Sunday, March 16, 2014

Getting It Wrong

I tend to be somewhat proud of what I consider to be my independence in matters of judgement, especially of an artistic nature, so it's useful to be reminded, if a little painfully, of just how self-deceiving I can be in this particular area.

An instance that's been prominent in my mind of late, for reasons I'll try and explain, is that of my utter under-valuation of a guitarist with whom I've been reasonably familiar since first hearing him on stage and vinyl in the early 1970's. The musician in view is one Robin Trower, guitarist with Procol Harum and later leader of his own guitar, bass and drums trio.
 
Now if you'd asked me about Mr Trower and his work just ten years ago I would have been airily dismissive of the stuff outside Procol and probably called him a Hendrix-wannabe who produced a series of crowd-pleasing rocking-out albums in the seventies before rightly going out of fashion with the arrival of punk and the new wave which drove such rock dinosaurs to their inevitable extinction. And how did I know this? Sad to say, because I'd read a fair number of critics who said so and taken their opinions on board despite my lack of familiarity with what the trio actually had produced. I had listened to a track or two from the early albums, notably Bridge of Sighs, but the basic power trio seemed a bit passé at the time and, truth to tell, I hadn't listened hard or with my own ears.

Anyway, in recent years I finally started to notice a fair amount of commentary on Trower that took it as read that he was a very fine musician including comments from folks I hold in very high regard, especially one Robert Fripp. Here's what the Frippster found to say about him quite a few years back, a comment that only came to my notice very recently indeed:

Robin Trower is one of the very few English guitarists that have mastered bends and wobbles. Not only has he got inside them, with an instinctive knowing of their affective power, but they went to live inside his hands. It is the rare English guitarist who has been able to stand alongside American guitarists and play with an equal authority to someone grounded in a fundamentally American tradition.

Trower has been widely criticised for his influences. This has never bothered me. I toured America in 1974 with Ten Years After top of the bill, King Crimson second, and Robin Trower bottom. The chart positions were the opposite: TYA in the Billboard 160s, Crimson in the 60s and Trower climbing remorselessly through the top twenty. Nearly every night I went out to listen to him. This was a man who hung himself on the details: the quality of sound, nuances of each inflection and tearing bend, and abandonment to the feel of the moment. He saved my life.
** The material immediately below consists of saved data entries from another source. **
(** A thread that runs alone through [message] on a free mutex does what
    the single-threaded driver does, and leaves the mutex free. *)
Lemma lone_emitter_is_sequential (m_sinks : gmap nat bool) (m_level : Level)
    (category : StringType) (level : Level) (callback : PlainCloud.Callback U)
    (location : Location) (u : U) (b : Buffer) (tr : list PlainCloud.Event) :
  let request := MultiThreaded.Message m_level category level callback location in
  let w := PlainCloud.message sink_leaves m_sinks m_level category level callback location
             (PlainCloud.MkWorld u b tr) in
  let served := if Level_lt m_level level then 0
                else length (PlainCloud.enabled_sinks (map_to_list m_sinks)) in
  MultiThreaded.run sink_leaves (replicate (3 * served + 2) 0)
    [MultiThreaded.MkThread request MultiThreaded.Start u]
    (MultiThreaded.MkShared MultiThreaded.free m_sinks b tr)
  = Some ([MultiThreaded.MkThread request MultiThreaded.Finished (PlainCloud.user w)],
          MultiThreaded.MkShared MultiThreaded.free m_sinks (PlainCloud.buffer w)
            (PlainCloud.trace w)).
Proof.
  cbv zeta. unfold PlainCloud.message, PlainCloud.message_over.
  replace (3 * _ + 2) with (S (3 * (if Level_lt m_level level then 0
                                    else length (PlainCloud.enabled_sinks
                                                   (map_to_list m_sinks))) + 1)) by lia.
  cbn [replicate MultiThreaded.run lookup list_lookup].
  unfold MultiThreaded.step at 1.
  cbn [MultiThreaded.request MultiThreaded.position MultiThreaded.m_mutex MultiThreaded.free
       MultiThreaded.read_lock MultiThreaded.writer MultiThreaded.readers
       MultiThreaded.m_sinks MultiThreaded.buffer MultiThreaded.trace MultiThreaded.captured
       insert list_insert list_alter].
  destruct (Level_lt m_level level).
  - done.
  - rewrite lone_emitter_serves. cbn. by rewrite <- message_loop_enabled_only.
Qed.

(** The locks keep structural change and emission apart: while a thread
    is inside a mutator no emitter gets past its [ReadLock], and while an
    emitter is inside [message] no mutator gets past its [WriteLock]; but
    an emitter is not kept out by another emitter. *)
Lemma locks_separate_mutation_from_emission (t : MultiThreaded.Thread U)
    (s : MultiThreaded.Shared) :
  MultiThreaded.position t = MultiThreaded.Start →
  (MultiThreaded.writer (MultiThreaded.m_mutex s) = true →
   MultiThreaded.step sink_leaves t s = None)
  ∧ (0 < MultiThreaded.readers (MultiThreaded.m_mutex s) →
     match MultiThreaded.request t with
     | MultiThreaded.Message _ _ _ _ _ =>
         MultiThreaded.writer (MultiThreaded.m_mutex s) = false →
         is_Some (MultiThreaded.step sink_leaves t s)
     | _ => MultiThreaded.step sink_leaves t s = None
     end).
Proof.
  intros Hstart. unfold MultiThreaded.step. rewrite Hstart.
  unfold MultiThreaded.read_lock, MultiThreaded.write_lock. split.
  - intros ->. by destruct (MultiThreaded.request t).
  - intros Hreaders. destruct (MultiThreaded.request t).
    + intros ->. by eexists.
    + destruct (MultiThreaded.writer _); [done|]. by rewrite bool_decide_eq_false_2 by lia.
    + destruct (MultiThreaded.writer _); [done|]. by rewrite bool_decide_eq_false_2 by lia.
    + destruct (MultiThreaded.writer _); [done|]. by rewrite bool_decide_eq_false_2 by lia.
Qed.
Later, in England, he gave me guitar lessons.

Robert Fripp, Wiltshire, England, 19 November 1996.

So it was that I began to consider getting hold of some of the early albums and really listening. By chance I recently came upon one of those cheapo cheapo collections of 5 CDs at a silly price, in this case comprising the first 5 albums of the trio, including the first live album. And having really listened I am chastened to admit I managed to miss out on a very fine, very tasteful band indeed. Just how the critical consensus got it so wrong I am at a loss to understand, except for the fact that, as we all know, critics are fools. Apart from the fact that Trower is a supremely thoughtful, expressive player who channels the possibilities that Hendrix opened out in some of the directions they needed to go, in James Dewar he found a rock steady bass player with a voice to die for. As good as Paul Rodgers - seriously! 

And I didn't listen to them and never got to see them because I took on board tired, idiotic, second hand, second rate prejudices.